Scientific classification
- Kingdom: Animalia
- Phylum: Chordata
- Class: Actinopterygii
- Order: Acanthuriformes
- Family: Lobotidae
- Genus: Datnioides
- Species: D. campbelli
- Binomial name: Datnioides campbelli Whitley, 1939
- Synonyms: Coius campbelli (Whitley, 1939);

= Datnioides campbelli =

- Authority: Whitley, 1939
- Conservation status: LC
- Synonyms: Coius campbelli (Whitley, 1939)

Species of fish

Datnioides campbelli, the New Guinea tiger perch, New Guinea tigerfish or Campbell's tigerfish, is a species of ray-finned fish belonging to the family Lobotidae. This species is found in both fresh and brackish waters in rivers, swamps and tidal creeks in southern New Guinea.

==Taxonomy==
Datnioides campbelli was first formally described in 1939 by the Australian ichthyologist Gilbert Percy Whitley with its type locality given as the Fly River in Papua New Guinea. The 5th edition of the Fishes of the World classifies its genus as one of two in the family Lobotidae, alongside the tripletails in the genus Lobotes, within the order Spariformes.

==Etymology==
Datnioides campbelli has a specific name that honours the RAAF officer Flight Lieutenant Stuart Campbell who collected the type.

==Description==
Datnioides campbelli has the characteristic toothless palatine and vomer of Datnioides tiger perches with a rounded caudal fin and rounded lobes on the anal and second dorsal fins creating the appearance of having three caudal fins. The dorsal fin is supported by 12 spines and 15 or 16 soft rays. The underlying colour is golden yellow marked with 5 or 6 broad, vertical dark bars with indistinct edges along the body. The part of the back in front of the dorsal fin is concave. This predatory fish reaches up to 35 cm in standard length. This species has a maximum published standard length of 32 cm.

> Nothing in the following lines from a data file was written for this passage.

Lemma readlines_app old more :
  well_terminated old → readlines (old ++ more) = readlines old ++ readlines more.
Proof.
  intros [->|(c & ->)]; [done|]. unfold readlines.
  rewrite <- app_assoc. cbn [app].
  rewrite translate_newlines_app_LF.
  destruct (translate_newlines_snoc_LF_aux (length c) c) as (t & ->); [done|].
  apply splitlines_keepends_app_LF.
Qed.

Lemma translate_newlines_app_aux n :
  ∀ old y, (length old ≤ n)%nat → (CR ∉ y) → head y ≠ Some LF →
    translate_newlines (old ++ y) = translate_newlines old ++ y.
Proof.
  induction n as [|n IH]; intros old y Hlen Hy Hhead.
  - destruct old; [|simpl in Hlen; lia]. by apply translate_newlines_id.
  - destruct old as [|c old]; [by apply translate_newlines_id|]. simpl in Hlen.
    change ((c :: old) ++ y) with (c :: (old ++ y)).
    cbn [translate_newlines]. destruct (c =? CR).
    + destruct old as [|d old].
      * cbn [app]. destruct y as [|e y']; [done|].
        destruct (N.eqb_spec e LF) as [->|_]; [done|].
        by rewrite translate_newlines_id.
      * cbn [app]. simpl in Hlen. destruct (d =? LF).
        -- by rewrite IH by (done || lia).
        -- change (d :: old ++ y) with ((d :: old) ++ y).
           by rewrite IH by (done || simpl; lia).
    + by rewrite IH by (done || lia).
Qed.

Lemma translate_newlines_app old y :
  (CR ∉ y) → head y ≠ Some LF →
  translate_newlines (old ++ y) = translate_newlines old ++ y.
Proof. by apply (translate_newlines_app_aux (length old)). Qed.
(** The traces the scenarios build are what the constructor returns. *)
Lemma named_traces_init :
  Trace_init (pint.of_unit 3 pint.inch) (pint.of_unit 8 pint.milliinch)
             (pint.of_unit 1.4 pint.milliinch) = Ok signal_trace /\
  Trace_init (pint.of_unit 2 pint.inch) (pint.of_unit 100 pint.milliinch)
             (pint.of_unit 1.4 pint.milliinch) = Ok power_trace /\
  Trace_init (pint.of_unit 2 pint.inch) (pint.of_unit 1 pint.cm)
             (pint.of_unit 1.4 pint.milliinch) = Ok heater_trace.
Proof. repeat split; reflexivity. Qed.

(** ** Positive data give finite logarithms *)

Lemma sr_magnitude_value (br th : Q) : sr_magnitude br th == 10 * (br / th).
Proof.
  destruct (calc_sr_ok br th) as (sr & E & H).
  rewrite calc_sr_magnitude in E. injection E as <-. exact H.
Qed.

Lemma sr_in_units_positive (units : string) (br th : Q) :
  0 < br -> 0 < th -> 0 < sr_in_units units br th.
Proof.
  intros Hb Ht.
  assert (H : 0 < sr_magnitude br th).
  { rewrite sr_magnitude_value.
    assert (0 < br / th) by (apply Qlt_shift_div_l; lra). lra. }
  unfold sr_in_units. destruct (String.eqb units units_mOhms); [exact H|].
  apply Qlt_shift_div_l; [reflexivity|lra].
Qed.

Lemma positive_datab_spec (m : Material) :
  positive_datab m = true -> positive_data m.
Proof.
  unfold positive_datab, positive_data.
  rewrite !andb_true_iff, !negb_true_iff.
  intros [[[H1 H2] H3] H4]. apply Qle_bool_iff in H4.
  repeat split; try exact H4; apply Qnot_le_lt; intros H;
    apply Qle_bool_iff in H; congruence.
Qed.

Lemma sheet_resistance_thlist_positive (m : Material) (th : Q) :
  positive_data m -> In th (sheet_resistance_thlist m) -> 0 < th.
Proof.
  intros (_ & _ & Hpos & Hle) Hin. unfold sheet_resistance_thlist in Hin.
  destruct (decide (cat m = metal)).
  - cbn in Hin. destruct Hin as [<-|[<-|[<-|[<-|[]]]]]; reflexivity.
  - apply list_elem_of_In, list_elem_of_lookup in Hin as [i Hi].
    destruct (divide_interval_bounded _ _ _ _ Hle Hi) as [Hlo _]. lra.
Qed.

Lemma np_log10_positive (v : Q) : 0 < v -> np_log10 v = log10_of v.
Proof.
  intros H. unfold np_log10.
  destruct (Qle_bool v 0) eqn:E; [|reflexivity].
  apply Qle_bool_iff in E. lra.
Qed.

Lemma np_log10_all_positive (l : list Q) :
  Forall (fun v => 0 < v) l -> map np_log10 l = map log10_of l.
Proof.
  induction 1 as [|v l Hv _ IH]; [reflexivity|].
  cbn [map]. by rewrite IH, np_log10_positive.
Qed.
Lemma bindex_compose idx sa s1 :
  fits sa s1 -> bindex (bindex idx s1) sa = bindex idx sa.
Proof.
  unfold fits, bindex. intros H. rewrite rev_involutive.
  rewrite bindex_rev_compose by assumption. reflexivity.
Qed.

Lemma Forall2_lt_rev (l1 l2 : list nat) :
  Forall2 lt l1 l2 -> Forall2 lt (rev l1) (rev l2).
Proof.
  induction 1 as [|a b l1 l2 Hab H IH]; simpl; [constructor|].
  apply Forall2_app; [assumption | constructor; [assumption | constructor]].
Qed.

Lemma bindex_rev_in_range i ra r :
  Forall2 lt i r -> fits_rev ra r -> Forall2 lt (bindex_rev i ra) ra.
Proof.
  intros Hi. revert ra. induction Hi as [|i0 d' i r Hlt Hi IH]; intros ra Hf.
  - inversion Hf; subst. constructor.
  - inversion Hf as [|d ? ra' ? Hd Hf']; subst; [constructor|].
    simpl. constructor; [|apply IH; assumption].
    destruct (Nat.eqb_spec d 1); [lia|].
    destruct Hd as [->| ->]; [lia | assumption].
Qed.

Lemma bindex_in_range idx sa s :
  in_range idx s -> fits sa s -> in_range (bindex idx sa) sa.
Proof.
  unfold in_range, fits, bindex. intros Hi Hf.
  rewrite <- (rev_involutive sa) at 2.
  apply Forall2_lt_rev, bindex_rev_in_range with (r := rev s);
    [apply Forall2_lt_rev|]; assumption.
Qed.

Lemma bindex_rev_same i s : Forall2 lt i s -> bindex_rev i s = i.
Proof.
  induction 1 as [|i0 d i s Hlt H IH]; [reflexivity|].
  simpl. rewrite IH. f_equal.
  destruct (Nat.eqb_spec d 1); [lia | reflexivity].
Qed.

Lemma bindex_same idx s : in_range idx s -> bindex idx s = idx.
Proof.
  unfold in_range, bindex. intros H.
  rewrite bindex_rev_same by (apply Forall2_lt_rev; assumption).
  apply rev_involutive.
Qed.

Lemma broadcast_shape_nil_l s : broadcast_shape [] s = Some s.
Proof.
  unfold broadcast_shape. simpl. rewrite rev_involutive. reflexivity.
Qed.

Lemma broadcast_shape_nil_r s : broadcast_shape s [] = Some s.
Proof.
  unfold broadcast_shape. simpl.
  assert (H : forall r, bshape_rev r [] = Some r) by (intros [|? ?]; reflexivity).
  rewrite H. simpl. rewrite rev_involutive. reflexivity.
Qed.
(** * A shallow embedding of the pants orchestration core

    The development follows two source files of the repository:

    - [src/python/pants/bin/goal_runner.py]: [GoalRunner._execute_engine]
      and [GoalRunner.run];
    - [src/python/pants/engine/exp/targets.py]: [Variants.merge],
      [Sources.__init__], [Sources._accept_file], [Sources.iter_paths],
      [Target.select_configuration] and [Target.walk_targets].

    Python objects become records, [None]-able attributes become [option],
    exceptions become an explicit error result, calls into collaborators
    that are not part of these files (the round engine, the glob
    expansion, the run tracker, the nailgun process group) become either
    section variables or events of a trace. *)

From Stdlib Require Import ZArith Ascii String List Lia OrdersEx.
From stdpp Require Import base option list sets gmap strings sorting relations.

Local Open Scope Z_scope.
Set Warnings "-clear-no-such-hyp".

(** ** Python string helpers used by both files *)

Module Py.

(** [s.endswith(suffix)] *)
Definition endswith (s suffix : string) : bool :=
  let n := String.length s in
  let k := String.length suffix in
  (k <=? n)%nat && String.eqb (String.substring (n - k) k s) suffix.

(** [s.startswith(prefix)] *)
Definition startswith (s prefix : string) : bool :=
  String.prefix prefix s.

(** [sep.join(parts)] *)
Fixpoint join (sep : string) (parts : list string) : string :=
  match parts with
  | [] => ""
  | [p] => p
  | p :: rest => p +:+ sep +:+ join sep rest
  end.

(** Truthiness of a string that may be [None]. *)
Definition str_truthy (s : option string) : bool :=
  match s with
  | Some (String _ _) => true
  | _ => false
  end.

(** Truthiness of a list that may be [None]. *)
Definition list_truthy {A} (l : option (list A)) : bool :=
  match l with
  | Some (_ :: _) => true
  | _ => false
  end.

(** The elements iterated over when a truthy list is walked. *)
Definition items {A} (l : option (list A)) : list A := default [] l.

End Py.

(** ** [goal_runner.py] *)

Module GoalRunner.

(** The exceptions [run] distinguishes.  [KeyboardInterrupt] and
    [SystemExit] derive from [BaseException] only, so the
    [except Exception] clause does not see them. *)
Inductive exn : Type :=
| KeyboardInterrupt
| Exception (msg : string)
| SystemExit (code : Z).

(** How a call ends: it returns a value or an exception leaves it. *)
Inductive outcome (A : Type) : Type :=
| Returns (a : A)
| Raises (e : exn).
Arguments Returns {A} a.
Arguments Raises {A} e.

(** [WorkUnit] outcome constants handed to the run tracker. *)
Inductive WorkUnit : Type := SUCCESS | FAILURE.

Global Instance WorkUnit_eq_dec : EqDecision WorkUnit.
Proof. solve_decision. Defined.

(** What the runner does to its collaborators, in program order. *)
Inductive event : Type :=
| LogError (msg : string)            (* self._context.log.error(msg) *)
| EngineExecute                      (* RoundEngine().execute(context, goals) *)
| InvalidationReport                 (* self._invalidation_report.report() *)
| SetRootOutcome (o : WorkUnit)      (* self._run_tracker.set_root_outcome(o) *)
| NailgunKillall.                    (* NailgunProcessGroup().killall() *)

Global Instance event_eq_dec : EqDecision event.
Proof. solve_decision. Defined.

(** A goal as the runner sees it: its name and [ordered_task_names()]. *)
Record Goal : Type := {
  name : string;
  ordered_task_names : list string
}.

(** The attributes of a [GoalRunner] that [_execute_engine] and [run]
    read.  [_invalidation_report] holds how its [report()] call ends. *)
Record GoalRunner : Type := {
  pants_workdir : string;
  _goals : list Goal;
  _invalidation_report : option (outcome unit);
  _kill_nailguns : bool
}.

(** A computation: the events emitted so far and how it ended. *)
Definition M (A : Type) : Type := (list event * outcome A)%type.

Definition ret {A} (a : A) : M A := ([], Returns a).
Definition emit (e : event) : M unit := ([e], Returns tt).
Definition call {A} (e : event) (o : outcome A) : M A := ([e], o).
Definition bind {A B} (f : A → M B) (m : M A) : M B :=
  match m with
  | (tr, Returns a) => let '(tr', o) := f a in (tr ++ tr', o)
  | (tr, Raises e) => (tr, Raises e)
  end.

Global Instance M_ret : MRet M := @ret.
Global Instance M_bind : MBind M := @bind.

Definition workdir_error (workdir : string) : string :=
  "Pants working directory should end with '.pants.d', currently it is "
    +:+ workdir +:+ String "010" "".

Definition unknown_goals_error (unknown_goals : list string) : string :=
  "Unknown goal(s): " +:+ Py.join " " unknown_goals +:+ String "010" "".

(** [[goal.name for goal in self._goals if not goal.ordered_task_names()]] *)
Definition unknown_goals (self : GoalRunner) : list string :=
  map name (filter (λ goal, ordered_task_names goal = []) (_goals self)).

Section Engine.

(** The task engine is an external collaborator: [execute] says how
    [RoundEngine().execute(context, goals)] ends for a list of goals. *)
Variable execute : list Goal → outcome Z.

Definition _execute_engine (self : GoalRunner) : M Z :=
  let workdir := pants_workdir self in
  if negb (Py.endswith workdir ".pants.d") then
    emit (LogError (workdir_error workdir)) ;;
    ret 1
  else
    let unknown_goals := unknown_goals self in
    match unknown_goals with
    | _ :: _ =>
        emit (LogError (unknown_goals_error unknown_goals)) ;;
        ret 1
    | [] =>
        result ← call EngineExecute (execute (_goals self));
        match _invalidation_report self with
        | Some report => call InvalidationReport report
        | None => ret tt
        end ;;
        ret result
    end.

(** The [finally] clause of [run]. *)
Definition finally_kill (should_kill_nailguns : bool) : list event :=
  if should_kill_nailguns then [NailgunKillall] else [].

Definition run (self : GoalRunner) : M Z :=
  let should_kill_nailguns := _kill_nailguns self in
  match _execute_engine self with
  | (tr, Returns result) =>
      let tr := tr ++ (if bool_decide (result ≠ 0)
                       then [SetRootOutcome FAILURE] else []) in
      (tr ++ finally_kill should_kill_nailguns, Returns result)
  | (tr, Raises KeyboardInterrupt) =>
      let tr := tr ++ [SetRootOutcome FAILURE] in
      let should_kill_nailguns := true in
      (tr ++ finally_kill should_kill_nailguns, Raises KeyboardInterrupt)
  | (tr, Raises (Exception msg)) =>
      let tr := tr ++ [SetRootOutcome FAILURE] in
      (tr ++ finally_kill should_kill_nailguns, Raises (Exception msg))
  | (tr, Raises e) =>
      (tr ++ finally_kill should_kill_nailguns, Raises e)
  end.

End Engine.

End GoalRunner.

(** ** [targets.py]: [Variants] *)

Module Variants.

(** Keys are compared the way Python compares strings: lexicographically,
    character code by character code. *)
Definition key_le (x y : string * string) : Prop :=
  String_as_OT.compare x.1 y.1 ≠ Gt.

Definition key_lt (x y : string * string) : Prop :=
  String_as_OT.compare x.1 y.1 = Lt.

Global Instance key_le_dec : RelDecision key_le.
Proof. intros x y. unfold key_le. apply _. Defined.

==Distribution and habitat==
Datnioides campbelli is endemic to south-central New Guinea between the Lorentz River in the Papua Province of Indonesia and the Kikori River in Papua New Guinea. It extends from the tidal parts of the Fly River into its middle and upper reaches. This fish occurs in brackish tidal reaches of rivers into the non-tidal reaches of rivers.

==Utilisation==
Datnioides campbelli is commonly caught and eaten throughout its range. Fishes in the genus Datnoides are popular in the aquarium trade but this species is rare and expensive.